According to the examination of MR images of hemangioma arising from soft tissues, Teo et al. described that they reviewed MR imaging studies of 22 patients with soft-tissue hemangiomas and 22 patients with malignant soft-tissue masses [18]. They reported that all combinations of lobulation, septation, and central low-signal-intensity dots were specific for hemangioma in T2 images with gadolinium enhancement, and hemangioma is distinguished from malignant sarcoma by these findings. An axial T2-weighed MR image of the lesion revealed that the side edge of the lesion had a high-signal intensity area and the central part of the lesion showed a no signal-intensity area in addition to two low-signal-intensity dots with lobulation and septation. Thus, this lesion was distinguished from hemangioma as it showed an area of zero signal intensity. Furthermore, this lesion was also distinguished from angiosarcoma because the dots were not located centrally in an area of lobulation. The findings by MR imaging and clinical finding such as nondiscoloration reaction of the lesion revealed that it was atypical or mimicked hemangioma or another non-neoplastic lesion. In the MR images, Figure 2 shows a high-signal intensity area and a no signal intensity area beside two low-signal-intensity dots. A high-signal intensity area corresponds to the endothelial cells with proliferation, a no signal intensity area corresponds to venous pool and two low-signal-intensity dots correspond to a venous pool with thrombi in Figure 3.
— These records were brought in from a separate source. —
(** * Usability Testing Tool (Main.py): record stores and form stages

    A shallow embedding of [Main.py].  The script appends one row per form
    submission to a comma-separated file per stage ([save_to_csv]), reads the
    files back ([load_from_csv]) and, in [main], runs the Streamlit tabs top
    to bottom on every interaction: consent, demographics, task, exit
    questionnaire, report.  [save_to_csv], [load_from_csv] and [main] follow
    the script statement by statement; a script run is a computation in a
    state and exception monad over the files, the session state and the
    elements shown on the page.

    What the script calls but does not define is modelled as its
    environment, under the defaults the script relies on:
    - the file system is a finite map from paths to file contents; the data
      folder, created when the script starts, is taken to exist, and file
      operations do not fail;
    - Streamlit runs [main] again on every interaction, with the values the
      widgets return; files and [st.session_state] persist from run to run;
      titles and fixed texts are not recorded;
    - [DataFrame.to_csv] writes through Python's [csv.writer] with minimal
      quoting, a comma delimiter and a line feed terminator (POSIX), a field
      being quoted when it holds a comma, a quote, a line feed or a carriage
      return (CPython 3.13);
    - [pandas.read_csv] is the C tokenizer with its default options (blank
      lines skipped, first line taken as the header), followed by the check
      of the number of fields per line and by the type inference per column
      (pandas 2): int64, or uint64 when an integer overflows int64, then
      float64, bool and object, a column of integers that cannot be kept as
      numbers being left as text;
    - floats are IEEE 754 binary64 numbers (primitive floats); how a float is
      printed in decimal and read back is left abstract ([FloatText]), and
      every statement below holds whatever these two functions are. *)

From Stdlib Require Import ZArith String Ascii List Bool Lia DecimalString DecimalPos.
From Stdlib Require Import Floats.PrimFloat Floats.FloatOps Floats.SpecFloat Uint63.
From stdpp Require Import gmap strings list.

Local Open Scope Z_scope.

(** ** Python values *)

Inductive pyval : Type :=
| PyNone
| PyBool (b : bool)
| PyInt (z : Z)
| PyFloat (f : float)
| PyStr (s : string).

(** Truth value testing, as in [x if x else y]. *)
Definition truthy (v : pyval) : bool :=
  match v with
  | PyNone => false
  | PyBool b => b
  | PyInt z => negb (z =? 0)
  | PyFloat f => negb (PrimFloat.eqb f 0%float)
  | PyStr s => negb (String.eqb s "")
  end.

(** A dict literal: keys in insertion order. *)
Definition dict : Type := list (string * pyval).

Definition keys (d : dict) : list string := d.*1.
Definition values (d : dict) : list pyval := d.*2.

Inductive exn : Type := ParserError | EmptyDataError | KeyError | TypeError.

Inductive result (A : Type) : Type :=
| Ok (a : A)
| Raise (e : exn).
Arguments Ok {A} a.
Arguments Raise {A} e.

(** Decimal text of floats: [repr] on the way out, the tokenizer's
    [xstrtod] on the way in. *)
Class FloatText : Type := {
  float_repr : float -> string;
  xstrtod : string -> float
}.

(** ** Characters *)

Definition QUOTE : ascii := "034"%char.
Definition COMMA : ascii := ","%char.
Definition LF : ascii := "010"%char.
Definition CR : ascii := "013"%char.
Definition SPACE : ascii := " "%char.
Definition TAB : ascii := "009"%char.

(** ** csv.writer, QUOTE_MINIMAL *)

Definition is_special (c : ascii) : bool :=
  Ascii.eqb c COMMA || Ascii.eqb c QUOTE || Ascii.eqb c LF || Ascii.eqb c CR.

Fixpoint needs_quoting (s : string) : bool :=
  match s with
  | EmptyString => false
  | String c s' => is_special c || needs_quoting s'
  end.

Fixpoint double_quotes (s : string) : string :=
  match s with
  | EmptyString => EmptyString
  | String c s' =>
      if Ascii.eqb c QUOTE then String QUOTE (String QUOTE (double_quotes s'))
      else String c (double_quotes s')
  end.

Definition csv_field (s : string) : string :=
  if needs_quoting s then String QUOTE (double_quotes s +:+ String QUOTE "")
  else s.

Fixpoint join_fields (cells : list string) : string :=
  match cells with
  | [] => ""
  | [c] => csv_field c
  | c :: cs => csv_field c +:+ String COMMA (join_fields cs)
  end.

(** A row made of one empty field is written quoted, so that it is not an
    empty line. *)
Definition csv_writerow (cells : list string) : string :=
  match cells with
  | [c] =>
      (if String.eqb c "" then String QUOTE (String QUOTE "") else csv_field c)
      +:+ String LF ""
  | _ => join_fields cells +:+ String LF ""
  end.

Definition csv_writerows (rows : list (list string)) : string :=
  foldr (fun r acc => csv_writerow r +:+ acc) "" rows.

(** ** The tokenizer of read_csv *)

Inductive ParserState : Type :=
| START_RECORD
| START_FIELD
| IN_FIELD
| IN_QUOTED_FIELD
| QUOTE_IN_QUOTED_FIELD
| EAT_CRNL
| EAT_CRNL_NOP
| WHITESPACE_LINE.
In the immunohistochemical examination of IPEH, Albrecht et al. described that IPEH is closely related to organizing thrombi using antibodies to Factor VIII-related antigen, ferritin, and vimentin, Bodner and Dayan [3, 4]. In addition, Suster and Wongalso described that the staining for CD34 is positive in the normal blood vessel walls with high sensitivity and is also positive in the well-differentiated, mature blood vessel specifically [19]. And Soares et al. described that the staining for CD34 is positive in some of endothelial cells, but the staining for CD105 is negative, and Collagen type IV and laminin are positive in the basement membrane of the vessel wall and SMA is positive in some cells surrounding the vessel wall. The staining for vimentin is strong positive stroma. Collagen type I is present in the stroma including the hyalinized areas [16]. In this case, we examined this lesion using staining for CD31, Factor VIII-related antigen, and alpha-SMA. The examinations for CD31 and Factor VIII-related antigen were positive in the endothelial cells (Figures 4 and 5), and because the staining for alpha-SMA was also positive, thin, expanded smooth muscle cells in the vessel wall were observed. The area of positive thin area of alpha-SMA revealed that the normal vessel wall was pulled thin by proliferating endothelial cells and thrombi (Figure 6). The examination of CD31 in the endothelial cells of this lesion showed that the mass was of blood vessel origin and the endothelial cells were proliferating to the inside vessel wall (Figure 4). Including examination for Factor VIII-related antigen and alpha-SMA, we concluded that the tumor was of blood vessel origin with thrombus and a thin layer of smooth muscle cells around the endothelial cells. Furthermore, Tosios et al. also described that the presence of Factor VIII-related antigen in the final stage of organization was characteristic of IPEH [11] and the presence in this case is proof of IPEH.

In conclusion, we diagnosed this lesion as IPEH with venous pool because the histopathological and immunohistochemical findings revealed vigorous proliferation and papillary structures of endothelial cells associated with thrombi. In this study, we examined this lesion by MR imaging and the diagnosis was based on histological and immunohistochemical findings.